Top chef Gareth Stewart tells Stephanie Holmes why some of his favourite travel memories involve food.
As Executive Chef for the Nourish Group, British expat Gareth Stewart knows a thing or two about food. So there was no better candidate to be our guest on a special food-themed episode of our travel podcast Trip Notes.
Stewart has most recently created the excellent menu for Nourish's new gastropub venture The Brit, but when he's not busy there — or at one of the group's other 12 restaurants (Euro, Andiamo, Jervois Steak House and more) — he is also an avid traveller. And he has a theory about why some of our favourite travel memories involve food.
"Food is a nostalgic memory, it's got to be right — you've got to be with the right people, in the right environment, and it makes the food taste even better," he says. "When you look back at the meals you've had, you know that it's everything combined — it's got to be where you are."
You can hear more from Gareth Stewart in the new episode of Trip Notes, available to download now on iHeartRadio or wherever you usually get your podcasts, or listen below in the iHeartRadio player.
Here's a taste of some of Stewart's favourite food destinations and memories.
LONDON
He grew up in Portsmouth, on England's south coast, but at 18 he hot-footed it to London to begin his cheffing career. "I went to London as soon as I could," Stewart says. "It was good, I met so many people from all over the world, and my eyes just popped.
"In London, you've got a bit of everything, when it comes to food. I used to go to a place called Dalston, and I used to go and get my Jamaican beef patties there. I'd buy two or three — put a couple in my pockets and chomp on one on the way home.
"At Brick Lane, the Indian cuisine is just incredible. And then finish it off with a salt-beef bagel from the 24-hour bagel shop. It's always at its best at one o'clock in the morning when you've had a few jars, and they stuff it with salt beef that they carve in front of you, add English mustard, and it's so good."
While living in London, Stewart says he made the most of the opportunites to travel to Europe, and Greece is one of his favourites when it comes to food.

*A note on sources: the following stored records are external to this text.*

(** * Auto-add-to-cart rule engine: rule matching and gift reconciliation

    A shallow embedding of the two places where the repository evaluates
    auto-add rules:

    - [Transform]: [extensions/auto-add-2-cart/src/cart_transform_run.ts],
      the cart-transform function ([ruleApplies], [cartTransformRun]);
    - [Storefront]: [extensions/theme-auto-add/assets/auto-add.js], the
      storefront script ([evaluateRule], [processCart]).

    JavaScript numbers that hold quantities and ids are integers ([Z], [N]);
    money amounts are exact rationals ([Q]).  JavaScript strings are
    [string]. *)

From Stdlib Require Import ZArith QArith List String Ascii Bool Lia.
From Stdlib Require Import DecimalString DecimalPos DecimalN.
Import ListNotations.

Local Open Scope string_scope.
Local Open Scope list_scope.
Local Open Scope Z_scope.

(** ** JavaScript primitives used by the two files *)

Module JS.

(** Truthiness of a string: every string but the empty one. *)
Definition truthy (s : string) : bool := negb (s =? "")%string.

Fixpoint drop (n : nat) (s : string) : string :=
  match n, s with
  | O, _ => s
  | S _, EmptyString => EmptyString
  | S n', String _ s' => drop n' s'
  end.

(** [s.replace(pat, '')] with a string pattern: the first occurrence of
    [pat] in [s], scanning from the left, is removed. *)
Fixpoint replace_with_empty (pat s : string) : string :=
  if String.prefix pat s then drop (String.length pat) s
  else match s with
       | EmptyString => EmptyString
       | String c s' => String c (replace_with_empty pat s')
       end.

(** [String(n)] and [prefix + n] for a non-negative integer [n]. *)
Definition String_of (n : N) : string :=
  NilEmpty.string_of_uint (N.to_uint n).

Definition is_digit (c : ascii) : bool :=
  let k := nat_of_ascii c in (48 <=? k)%nat && (k <=? 57)%nat.

Definition digit_value (c : ascii) : N := N.of_nat (nat_of_ascii c - 48).

(** The digits read so far ([acc] is [None] until one was read), then the
    rest of the string is ignored, as [parseInt] does. *)
Fixpoint parse_digits (acc : option N) (s : string) : option N :=
  match s with
  | String c s' =>
      if is_digit c
      then parse_digits
             (Some (match acc with
                    | Some a => 10 * a + digit_value c
                    | None => digit_value c
                    end)%N) s'
      else acc
  | EmptyString => acc
  end.

(** [parseInt(s)] on the strings [addToCart] passes: a run of decimal
    digits, [None] for [NaN].  Signs, leading blanks and radix prefixes
    are outside the ids handled here and give [None] or the leading
    digits. *)
Definition parseInt (s : string) : option N := parse_digits None s.

(** The number a decimal numeral ends at, from the number [acc] read so
    far. *)
Fixpoint numeral_value (d : Decimal.uint) (acc : N) : N :=
  match d with
  | Decimal.Nil => acc
  | Decimal.D0 d => numeral_value d (10 * acc)
  | Decimal.D1 d => numeral_value d (10 * acc + 1)
  | Decimal.D2 d => numeral_value d (10 * acc + 2)
  | Decimal.D3 d => numeral_value d (10 * acc + 3)
  | Decimal.D4 d => numeral_value d (10 * acc + 4)
  | Decimal.D5 d => numeral_value d (10 * acc + 5)
  | Decimal.D6 d => numeral_value d (10 * acc + 6)
  | Decimal.D7 d => numeral_value d (10 * acc + 7)
  | Decimal.D8 d => numeral_value d (10 * acc + 8)
  | Decimal.D9 d => numeral_value d (10 * acc + 9)
  end%N.

Definition is_space (c : ascii) : bool :=
  let k := nat_of_ascii c in
  (k =? 32)%nat || ((9 <=? k)%nat && (k <=? 13)%nat).

Fixpoint trim_start (s : string) : string :=
  match s with
  | String c s' => if is_space c then trim_start s' else s
  | EmptyString => EmptyString
  end.

(** Removes the blanks that end [s]. *)
Fixpoint trim_end (s : string) : string :=
  match s with
  | String c s' =>
      match trim_end s' with
      | EmptyString => if is_space c then EmptyString else String c EmptyString
      | t => String c t
      end
  | EmptyString => EmptyString
  end.

(** [s.trim()], on ASCII blanks. *)
Definition trim (s : string) : string := trim_end (trim_start s).

(** [x < y] on numbers that carry money. *)
Definition Qlt_bool (x y : Q) : bool := negb (Qle_bool y x).

(** A [Map] with string keys.  Iteration follows insertion order: [set]
    on a present key keeps its place, on a new key appends. *)
Section Map.
Context {V : Type}.

Definition Map := list (string * V).

Fixpoint has (k : string) (m : Map) : bool :=
  match m with
  | [] => false
  | (k', _) :: m' => if (k' =? k)%string then true else has k m'
  end.

Fixpoint get (k : string) (m : Map) : option V :=
  match m with
  | [] => None
  | (k', v) :: m' => if (k' =? k)%string then Some v else get k m'
  end.

Fixpoint set (k : string) (v : V) (m : Map) : Map :=
  match m with
  | [] => [(k, v)]
  | (k', v') :: m' =>
      if (k' =? k)%string then (k', v) :: m' else (k', v') :: set k v m'
  end.

Fixpoint delete (k : string) (m : Map) : Map :=
  match m with
  | [] => []
  | (k', v') :: m' =>
      if (k' =? k)%string then delete k m' else (k', v') :: delete k m'
  end.

Definition keys (m : Map) : list string := map fst m.
End Map.
Arguments Map : clear implicits.

(** A [Set] of strings; only membership is observed. *)
Definition StringSet := list string.

Definition set_has (x : string) (s : StringSet) : bool :=
  existsb (String.eqb x) s.

Definition set_add (x : string) (s : StringSet) : StringSet :=
  if set_has x s then s else s ++ [x].

End JS.

(** ** The rule model (the JSON document both files read) *)

Module Rule.

(** [RuleCondition], a union tagged by its [type] field.  [cart_total_gte]
    is the tag the storefront script reads; [unknown_condition] stands for
    an object whose [type] is none of the tags above. *)
Inductive RuleCondition : Type :=
| cart_quantity_at_least (threshold : Z)
| cart_total_at_least (amount : Q) (currencyCode : option string)
| includes_any_variants (variantIds : list string)
| cart_quantity_in_range (min : Z) (max : option Z)
| includes_any_products (productIds : list string)
| includes_any_collections (collectionIds : list string)
| product_quantity_in_range (productId : string) (min : Z) (max : option Z)
| cart_total_gte (value : Q)
| unknown_condition (type : string).

(** The [type] field of a condition. *)
Definition type_of (c : RuleCondition) : string :=
  match c with
  | cart_quantity_at_least _ => "cart_quantity_at_least"
  | cart_total_at_least _ _ => "cart_total_at_least"
  | includes_any_variants _ => "includes_any_variants"
  | cart_quantity_in_range _ _ => "cart_quantity_in_range"
  | includes_any_products _ => "includes_any_products"
  | includes_any_collections _ => "includes_any_collections"
  | product_quantity_in_range _ _ _ => "product_quantity_in_range"
  | cart_total_gte _ => "cart_total_gte"
  | unknown_condition t => t
  end.

Record RuleAction : Type := {
  addVariantId : string;
  quantity : option Z;          (* default 1 *)
  titleOverride : option string
}.

Record AutoAddRule : Type := {
  id : string;
  active : bool;
  group : option string;
  conditions : list RuleCondition;
  action : RuleAction
}.

End Rule.
Import Rule.

(** ** The cart-transform function, [cart_transform_run.ts] *)

Module Transform.

Definition CurrencyCode := string.

(** [line.merchandise]: a [ProductVariant] with its [id] and its
    [product?.id], or another kind of merchandise. *)
Inductive Merchandise : Type :=
| ProductVariant (id : string) (product_id : option string)
| CustomProduct.

(** [line.cost.totalAmount]; [amount] is what [parseFloat] reads from the
    decimal string, [None] when it reads [NaN]. *)
Record MoneyV2 : Type := {
  amount : option Q;
  currencyCode : CurrencyCode
}.

Record CartLine : Type := {
  id : string;
  quantity : Z;
  merchandise : Merchandise;
  totalAmount : MoneyV2
}.

(** [CartTransformRunInput].  The two metafield values are taken as the
    JSON values [JSON.parse] returns for them: [rules] is the parsed array
    ([None] when the value is absent, is not JSON or is not an array) with
    its falsy members as [None]; [collectionIndex] is the parsed object
    ([None] when absent or not an object), each product id with the string
    members of its list. *)
Record CartTransformRunInput : Type := {
  lines : list CartLine;
  rules : option (list (option AutoAddRule));
  collectionIndex : option (list (string * list string))
}.

Section Result.
(** [Operation] comes from the generated API types. *)
Variable Operation : Type.

Record CartTransformRunResult : Type := {
  operations : list Operation
}.

Definition NO_CHANGES : CartTransformRunResult := {| operations := [] |}.

(** [cartTransformRun]: the transform is switched off and passes the
    cart through. *)
Definition cartTransformRun (input : CartTransformRunInput)
  : CartTransformRunResult := NO_CHANGES.
End Result.
Arguments operations {Operation} _.
Arguments NO_CHANGES {Operation}.
Arguments cartTransformRun {Operation} input.

Definition parseRules (input : CartTransformRunInput) : list AutoAddRule :=
  match rules input with
  | None => []
  | Some parsed =>
      flat_map (fun r => match r with Some r => [r] | None => [] end) parsed
  end.

(** The map from product id to its set of collection ids. *)
Definition parseCollectionIndex (input : CartTransformRunInput)
  : JS.Map (list string) :=
  match collectionIndex input with
  | None => []
  | Some parsed =>
      fold_left
        (fun map entry =>
           let '(productId, list) := entry in
           match list with
           | [] => map
           | _ :: _ => JS.set productId list map
           end)
        parsed []
  end.

Definition cartQuantity (input : CartTransformRunInput) : Z :=
  fold_left (fun sum l => sum + quantity l) (lines input) 0.

(** The sum of the line totals and the currency of the first line. *)
Definition cartTotalAmount (input : CartTransformRunInput)
  : Q * option CurrencyCode :=
  fold_left
    (fun acc line =>
       let '(amount_, currency) := acc in
       let a := amount (totalAmount line) in
       (Qplus amount_ (match a with Some a => a | None => 0%Q end),
        match currency with
        | Some c => Some c
        | None => Some (currencyCode (totalAmount line))
        end))
    (lines input) (0%Q, None).

Definition mem (x : string) (set : list string) : bool :=
  existsb (String.eqb x) set.

Definition includesAnyVariant (input : CartTransformRunInput)
  (variantIds : list string) : bool :=
  existsb
    (fun line =>
       match merchandise line with
       | ProductVariant id _ => JS.truthy id && mem id variantIds
       | CustomProduct => false
       end)
    (lines input).

Definition variantInCart (input : CartTransformRunInput)
  (variantId : string) : bool :=
  existsb
    (fun line =>
       match merchandise line with
       | ProductVariant id _ => (id =? variantId)%string
       | CustomProduct => false
       end)
    (lines input).

(** [merch.product?.id] of a [ProductVariant] line. *)
Definition productIdOf (line : CartLine) : option string :=
  match merchandise line with
  | ProductVariant _ pid => pid
  | CustomProduct => None
  end.

(** The quantity [ruleApplies] adds up for [product_quantity_in_range]:
    every line whose trimmed product id is the trimmed target. *)
Definition productQuantity (input : CartTransformRunInput)
  (productId : string) : Z :=
  let targetPid := JS.trim productId in
  fold_left
    (fun total line =>
       match productIdOf line with
       | Some pid =>
           if (JS.trim pid =? targetPid)%string
           then total + quantity line else total
       | None => total
       end)
    (lines input) 0.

"It's one of those places that is just beautiful. I did Kefalonia, Corfu, Zante — beautiful islands but the food is kind of geared up for tourists. If you do go, you have to go off the beaten track, you have to go down to those little villages, and the food becomes more simple, but they have the best produce — the best tomatoes I've ever tried."
JAMAICA
Stewart is half-Jamaican, and some of his favourite dishes to cook — and eat — are from the Caribbean island nation. "It's my number one [cuisine]. My grandmother's curried goat, rice and peas; ackee and salt fish — ackee is a fruit from Jamaica and we get it here tinned — when I can get hold of salt fish, that's my brunch on a Sunday. No one else likes it in my family which is great for me, means I can eat all of it. It's spicy. And I've learnt to put hot sauce all over my food, and then I don't have to share it with my kids."
NEW YORK
When it comes to the most extravagant, luxurious meal he's ever had, Stewart says he found it in New York at a restaurant that's been named the world's number one. "I was lucky enough to go to Eleven Madison . . . it's one of my favourite restaurants. It was beautiful.
"But that was part of a food trip, and it was at the end of my trip, so I was pretty nervous going there. Not because of how I'd feel, but I was so full. When you're eating non-stop for three days, all you want to do is have salad."
SINGAPORE
Working in restaurants all his adult life, means Stewart has picked up friends in high hospitality places, allowing him to get the inside scoop on some incredible restaurants around the world.
"I was in Singapore recently, I stopped there on the way back from the UK, and I was lucky enough to see a friend of mine who has a few restaurants in Singapore. He's got a place called The Cure, and if I didn't know it was there, you wouldn't walk past it. It was kind of down a back street, and it had beautiful food. It was just insane — we had nine courses of beautiful food, and all I paid for was the wine. Food always tastes better when it's free."